27/01/2021
A REAL!!!
PANDEMIA DO CORONAVÍRUS: VISÃO GERAL DO TRANSPORTE FRETADO RODOVIÁRIO.
Sem ter viagens, empresas de ônibus fretados tentam sobreviver à crise. Setor está parado e sem caixa. Os ônibus que já levaram muitos passageiros em excursões rumo a praias, resorts e romarias, alunos para as escolas, faculdades, hoje, em meio à crise provocada pelo coronavírus, estão parados nas garagens. As empresas pedem socorro, afinal, sem clientes não há dinheiro em caixa.
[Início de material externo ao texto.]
(* ===== verification/VaultSpec.v ===== *)
(** * What the vault's object store promises

    [NvmOk] is what is relied on from wolfHSM's non-volatile store: its
    operations are atomic on a map of objects, and their results say what they
    did. [SealerOk] is what is relied on from the cipher. Over them, [dir] is the
    directory of storage objects that a state of the store stands for, with an
    unfinished transaction taken back or carried through, and [vinv] the
    invariant of the store. *)

From Stdlib Require Import ZArith Lia.
From stdpp Require Import base list numbers option sets gmap.
From S2P Require Import Prelude Buffers CState FfmTypes Service VaultStore.

Abbreviation object := (whNvmMetadata * list Z)%type.
Abbreviation store := (gmap Z object).
(** Owner, delegated client and uid. *)
Definition vkey : Type := Z * Z * Z.
(** Flags, and the bytes of an object that can be read. *)
Definition vobj : Type := Z * option (list Z).

Class NvmOk {N : Type} `{!WhNvm N} := {
  objects : N → store;
  codes_distinct : NoDup [WH_ERROR_OK; WH_ERROR_NOTFOUND; WH_ERROR_ACCESS; WH_ERROR_NOSPACE];
  (** The policy bits are independent of each other. *)
  flags_apart (once : bool) :
    let f := WH_NVM_FLAGS_SENSITIVE .| (if once then WH_NVM_FLAGS_NONMODIFIABLE .| WH_NVM_FLAGS_NONDESTROYABLE else 0) in
    has_any f WH_NVM_FLAGS_NONEXPORTABLE = false ∧
    (once = false → has_any f WH_NVM_FLAGS_NONMODIFIABLE = false ∧ has_any f WH_NVM_FLAGS_NONDESTROYABLE = false);
  id_invalid : WH_NVM_ID_INVALID < WT_HSM_VAULT_ID_BASE;
  metadata_ok id n n' rc m : wh_Nvm_GetMetadata id n = (n', (rc, m)) →
    objects n' = objects n ∧ (rc = WH_ERROR_OK → ∃ d, objects n !! id = Some (m, d)) ∧
    (rc = WH_ERROR_NOTFOUND → objects n !! id = None) ∧ rc ≠ WH_ERROR_ACCESS;
  read_ok id off len n n' rc bytes : 0 ≤ off → 0 ≤ len → wh_Nvm_Read id off len n = (n', (rc, bytes)) →
    objects n' = objects n ∧ Z.of_nat (length bytes) ≤ len ∧
    (rc = WH_ERROR_OK → ∃ m d, objects n !! id = Some (m, d) ∧ buf_read d off len = Some bytes);
  read_checked_ok id off len n n' rc bytes : 0 ≤ off → 0 ≤ len → wh_Nvm_ReadChecked id off len n = (n', (rc, bytes)) →
    objects n' = objects n ∧ Z.of_nat (length bytes) ≤ len ∧
    (rc = WH_ERROR_OK → ∃ m d, objects n !! id = Some (m, d) ∧ buf_read d off len = Some bytes ∧
                               has_any (md_flags m) WH_NVM_FLAGS_NONEXPORTABLE = false) ∧
    (rc = WH_ERROR_NOTFOUND → objects n !! id = None) ∧
    (rc = WH_ERROR_ACCESS → ∃ m d, objects n !! id = Some (m, d) ∧ has_any (md_flags m) WH_NVM_FLAGS_NONEXPORTABLE = true);
  add_ok m d n n' rc : wh_Nvm_AddObject m d n = (n', rc) →
    (objects n' = objects n ∧ rc ≠ WH_ERROR_OK) ∨ objects n' = <[md_id m := (m, d)]> (objects n);
  add_checked_ok m d n n' rc : wh_Nvm_AddObjectChecked m d n = (n', rc) →
    (objects n' = objects n ∧ rc ≠ WH_ERROR_OK) ∨ objects n' = <[md_id m := (m, d)]> (objects n);
  destroy_ok ids n n' rc : wh_Nvm_DestroyObjects ids n = (n', rc) →
    (objects n' = objects n ∧ rc ≠ WH_ERROR_OK) ∨ objects n' = foldr delete (objects n) ids;
  destroy_checked_ok ids n n' rc : wh_Nvm_DestroyObjectsChecked ids n = (n', rc) →
    (objects n' = objects n ∧ rc ≠ WH_ERROR_OK ∧ (rc = WH_ERROR_NOTFOUND → ∃ id, id ∈ ids ∧ objects n !! id = None)) ∨
    objects n' = foldr delete (objects n) ids;
  available_ok n n' r : wh_Nvm_GetAvailable n = (n', r) → objects n' = objects n;
}.
Arguments NvmOk N {_}.

(** [opens l c ct] is the plaintext of [ct] if it is authentic for label [l] and
    counter [c]. *)
Class SealerOk (S : wt_vault_sealer) := {
  opens : list Z → Z → list Z → option (list Z);
  opens_length l c ct d : opens l c ct = Some d → Z.of_nat (length ct) = Z.of_nat (length d) + WT_VAULT_SEAL_TAG_LEN;
  seal_ok l c d st ct : sl_seal S l c d = (st, ct) →
    Z.of_nat (length ct) ≤ Z.of_nat (length d) + WT_VAULT_SEAL_TAG_LEN ∧
    (st = PSA_SUCCESS → Z.of_nat (length ct) = Z.of_nat (length d) + WT_VAULT_SEAL_TAG_LEN ∧ opens l c ct = Some d);
  unseal_ok l c ct st pt : WT_VAULT_SEAL_TAG_LEN ≤ Z.of_nat (length ct) → sl_unseal S l c ct = (st, pt) →
    Z.of_nat (length pt) ≤ Z.of_nat (length ct) - WT_VAULT_SEAL_TAG_LEN ∧
    (st = PSA_SUCCESS → Z.of_nat (length pt) = Z.of_nat (length ct) - WT_VAULT_SEAL_TAG_LEN ∧ opens l c ct = Some pt) ∧
    (st = PSA_ERROR_INVALID_SIGNATURE → opens l c ct = None) ∧
    st ≠ PSA_ERROR_NOT_PERMITTED ∧ st ≠ PSA_ERROR_DOES_NOT_EXIST;
}.

(** A cipher that does not fail. *)
Class CipherWorks (S : wt_vault_sealer) `{!SealerOk S} : Prop := {
  seal_works l c d : (sl_seal S l c d).1 = PSA_SUCCESS;
  unseal_works l c ct :
    (sl_unseal S l c ct).1 = match opens l c ct with Some _ => PSA_SUCCESS | None => PSA_ERROR_INVALID_SIGNATURE end;
}.

(** The length of a new object of the vault, or of one that is in the store. *)
Definition fits (V : store) (len : Z) : Prop :=
  0 ≤ len ≤ WT_VAULT_OBJECT_MAX + WT_VAULT_SEAL_TAG_LEN ∨ ∃ id m d, V !! id = Some (m, d) ∧ md_len m = len.
(** In the state [n] the store does not fail and has room: it reports the room
    that replacing an object takes, and accepts one more object. *)
Record works_at {N : Type} `{!WhNvm N, !NvmOk N} (n : N) : Prop := {
  metadata_works id : let rc := (wh_Nvm_GetMetadata id n).2.1 in rc = WH_ERROR_OK ∨ rc = WH_ERROR_NOTFOUND;
  read_works id off len m d bytes : objects n !! id = Some (m, d) → buf_read d off len = Some bytes →
    (wh_Nvm_Read id off len n).2.1 = WH_ERROR_OK;
  read_checked_works id off len m d bytes : objects n !! id = Some (m, d) → buf_read d off len = Some bytes →
    (wh_Nvm_ReadChecked id off len n).2.1 =
      if has_any (md_flags m) WH_NVM_FLAGS_NONEXPORTABLE then WH_ERROR_ACCESS else WH_ERROR_OK;
  add_works m d : fits (objects n) (md_len m) → (wh_Nvm_AddObject m d n).2 = WH_ERROR_OK;
  add_checked_works m d : fits (objects n) (md_len m) →
    (∀ m' d', objects n !! md_id m = Some (m', d') → has_any (md_flags m') WH_NVM_FLAGS_NONMODIFIABLE = false) →
    (wh_Nvm_AddObjectChecked m d n).2 = WH_ERROR_OK;
  destroy_works ids : (wh_Nvm_DestroyObjects ids n).2 = WH_ERROR_OK;
  destroy_checked_works id m d : objects n !! id = Some (m, d) →
    has_any (md_flags m) WH_NVM_FLAGS_NONDESTROYABLE = false → (wh_Nvm_DestroyObjectsChecked [id] n).2 = WH_ERROR_OK;
  available_works : let '(rc, (size, count, _, _)) := (wh_Nvm_GetAvailable n).2 in
    rc = WH_ERROR_OK ∧ 4 ≤ count ∧ wt_hsm_vault_storage_size sizeof_table ≤ size ∧
    ∀ repl len old, fits (objects n) len → fits (objects n) old → set_need repl len old ≤ size;
}.
Arguments metadata_works {N _ _ n} _.
Arguments read_works {N _ _ n} _.
Arguments read_checked_works {N _ _ n} _.
Arguments add_works {N _ _ n} _.
Arguments add_checked_works {N _ _ n} _.
Arguments destroy_works {N _ _ n} _.
Arguments destroy_checked_works {N _ _ n} _.
Arguments available_works {N _ _ n} _.

Definition slot_id (i : nat) : Z := WT_HSM_VAULT_ID_BASE + Z.of_nat i.
Definition slots : nat := 32.

Definition label_key (l : list Z) : option vkey :=
  if field l 0 4 =? WT_HSM_VAULT_LABEL_MAGIC
  then Some (i32_of_u32 (field l 4 4), i32_of_u32 (field l 20 4), field l 8 8) else None.
Definition is_key (m : whNvmMetadata) : bool := has_any (wt_hsm_vault_flags_of (md_label m)) WT_VAULT_FLAG_KEY.
Definition is_sealed (m : whNvmMetadata) : bool := has_any (wt_hsm_vault_flags_of (md_label m)) WT_VAULT_FLAG_SEALED.
Definition is_once (m : whNvmMetadata) : bool := has_any (wt_hsm_vault_flags_of (md_label m)) WT_VAULT_FLAG_WRITE_ONCE.

Definition table_in (V : store) : wt_hsm_vault_table :=
  match V !! WT_HSM_VAULT_TABLE_ID with None => fresh_table | Some (_, d) => table_of_bytes d end.
Definition counter_of (t : wt_hsm_vault_table) (i : nat) : Z := default 0 (vt_slot t !! i).

Section spec.
Context {N : Type} `{!WhNvm N, !NvmOk N} (S : wt_vault_sealer) `{!SealerOk S}.

(** The conditions under which a sealed object is readable. *)
Definition authentic (c : Z) (o : object) : bool :=
  negb (c =? 0) && is_sealed o.1 && (WT_VAULT_SEAL_TAG_LEN <=? md_len o.1) &&
  (md_len o.1 <=? WT_VAULT_OBJECT_MAX + WT_VAULT_SEAL_TAG_LEN) && bool_decide (is_Some (opens (md_label o.1) c o.2)).

(** The object in slot [i] once the transaction that the table marks is
    recovered. *)
Definition current (t : wt_hsm_vault_table) (V : store) (i : nat) : option object :=
  if vt_reserved t =? Z.of_nat i + 1 then
    match V !! WT_HSM_VAULT_STAGE_ID with
    | Some o => if authentic (counter_of t i) o then Some o else V !! slot_id i
    | None => V !! slot_id i
    end
  else if vt_reserved t =? WT_HSM_VAULT_DELETE_MARKER_BASE + Z.of_nat i + 1 then
    match V !! slot_id i with
    | Some o => if is_key_object o.1 then Some o else None
    | None => None
    end
  else V !! slot_id i.

Definition contents (c : Z) (o : object) : option (list Z) :=
  if is_key o.1 then None else if is_sealed o.1 then opens (md_label o.1) c o.2 else Some o.2.
Definition entry_of (c : Z) (o : object) : option (vkey * vobj) :=
  (λ k, (k, (wt_hsm_vault_flags_of (md_label o.1), contents c o))) <$> label_key (md_label o.1).
Definition entry (t : wt_hsm_vault_table) (V : store) (i : nat) : option (vkey * vobj) :=
  current t V i ≫= entry_of (counter_of t i).
Definition dir_at (t : wt_hsm_vault_table) (V : store) : list (option (vkey * vobj)) := entry t V <$> seq 0 slots.
Definition dir (V : store) : list (option (vkey * vobj)) := dir_at (table_in V) V.

(** The object with key [k] in a directory. *)
Definition find_in (l : list (option (vkey * vobj))) (k : vkey) : option vobj :=
  foldr (λ e r, match e with Some (k', o) => if bool_decide (k' = k) then Some o else r | None => r end) None l.
Definition content (V : store) : vkey → option vobj := find_in (dir V).

(** ** The invariant *)

Record table_wf (t : wt_hsm_vault_table) : Prop := {
  tw_magic : vt_magic t = WT_HSM_VAULT_TABLE_MAGIC;
  tw_reserved : 0 ≤ vt_reserved t ≤ 64;
  tw_global : 0 ≤ vt_global t < 2 ^ 64;
  tw_length : length (vt_slot t) = slots;
  tw_slot : Forall (λ c, 0 ≤ c < 2 ^ 64) (vt_slot t);
}.
(** The policy bits of an object in the store fit its label. *)
Definition policy_fits (m : whNvmMetadata) : Prop :=
  is_key m = false →
  has_any (md_flags m) WH_NVM_FLAGS_NONEXPORTABLE = false ∧
  (is_once m = false → has_any (md_flags m) WH_NVM_FLAGS_NONMODIFIABLE = false ∧
                       has_any (md_flags m) WH_NVM_FLAGS_NONDESTROYABLE = false).
Definition object_wf (o : object) : Prop :=
  md_len o.1 = Z.of_nat (length o.2) ∧ md_len o.1 < 2 ^ 16 ∧ policy_fits o.1.

(** What a mark of removal may be on: an object that a client may remove, or a
    key that took the slot of one. *)
Definition removable (o : object) : Prop := is_key_object o.1 = true ∨ is_key o.1 = false ∧ is_once o.1 = false.

Record vinv_at (t : wt_hsm_vault_table) (V : store) : Prop := {
  vi_table : table_wf t;
  vi_objects i o : (i < slots)%nat → V !! slot_id i = Some o → object_wf o;
  vi_stage o : V !! WT_HSM_VAULT_STAGE_ID = Some o → object_wf o;
  vi_unique i j k o o' : entry t V i = Some (k, o) → entry t V j = Some (k, o') → (i < slots)%nat → (j < slots)%nat → i = j;
  vi_sealed i o : (i < slots)%nat → current t V i = Some o → is_key o.1 = false → is_sealed o.1 = true →
    is_Some (label_key (md_label o.1)) → authentic (counter_of t i) o = true;
  vi_replace i : vt_reserved t = Z.of_nat i + 1 → (i < slots)%nat → ∃ o, current t V i = Some o ∧ authentic (counter_of t i) o = true ∧
    is_key o.1 = false;
  vi_delete i : vt_reserved t = WT_HSM_VAULT_DELETE_MARKER_BASE + Z.of_nat i + 1 → V !! WT_HSM_VAULT_STAGE_ID = None;
  vi_removed i o : vt_reserved t = WT_HSM_VAULT_DELETE_MARKER_BASE + Z.of_nat i + 1 → (i < slots)%nat → V !! slot_id i = Some o →
    removable o;
}.
(** The table object, where there is one. *)
Definition table_object_wf (V : store) : Prop :=
  ∀ m d, V !! WT_HSM_VAULT_TABLE_ID = Some (m, d) → md_len m = sizeof_table ∧ Z.of_nat (length d) = sizeof_table.
Definition vinv (V : store) : Prop := table_object_wf V ∧ vinv_at (table_in V) V.
End spec.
E se não há fundos, o destino tem só um: risco de falência. Quando a Organização Mundial da Saúde (OMS) decretou pandemia para o coronavírus, as empresas de transporte rodoviário fretado foram as primeiras a parar. Afinal, fecharam as escolas, faculdades e o receio dos passageiros fez com que muitos cancelassem as viagens de turismo. Com isso, muitos negócios estagnaram, sem previsão de volta às estradas.
SAIBA MAIS
Apesar da queda repentina de dinheiro em caixa, muitos empresários preferiram não demitir funcionários, alguns acabaram tendo o contrato suspenso, com base na Medida Provisória 936, do governo federal, Medida Provisória esta que já acabou, mas a pandemia NÃO ESTÁ SENDO PROVISÓRIA!!!
AJUDA DOS BANCOS?
Para fazer um capital de giro, muitas empresas estão tentando recorrer aos bancos. No entanto, acabam encontrando taxas altas. Quando o assunto é linha de crédito, a rota é outra. PRONAMPE, cadê? Faltou!!! Os bancos estão emprestando dinheiro apenas para empresas que não estão endividadas. Nesse caso, como faz? Quem está realmente precisando de dinheiro não tem acesso. Nossa preocupação agora é sobreviver neste período para poder retomar ao segmento de fretamento. Se tivéssemos condição de bancar o negócio, não estaria fazendo empréstimo! Os bancos estão irredutíveis em questão de taxas. Em vez de se unir as empresas para ajudar a superar a crise, eles estão aproveitando a situação para ganhar MAIS dinheiro. Acaba que as empresas ficam na mão deles, já que para o governo parece que a pandemia acabou em 31/12/20 com o fim do Decreto de Estado de Calamidade Pública e o fim do Programa Emergencial para Preservação do Emprego e da Renda.
FUTURO INCERTO
Para as empresas de ônibus de fretamento, 2020 foi um ano perdido e em 2021, se contida a pandemia, nosso setor vai voltar ‘engatinhando’. Só nos resta ter esperança num cenário pouco esperançoso!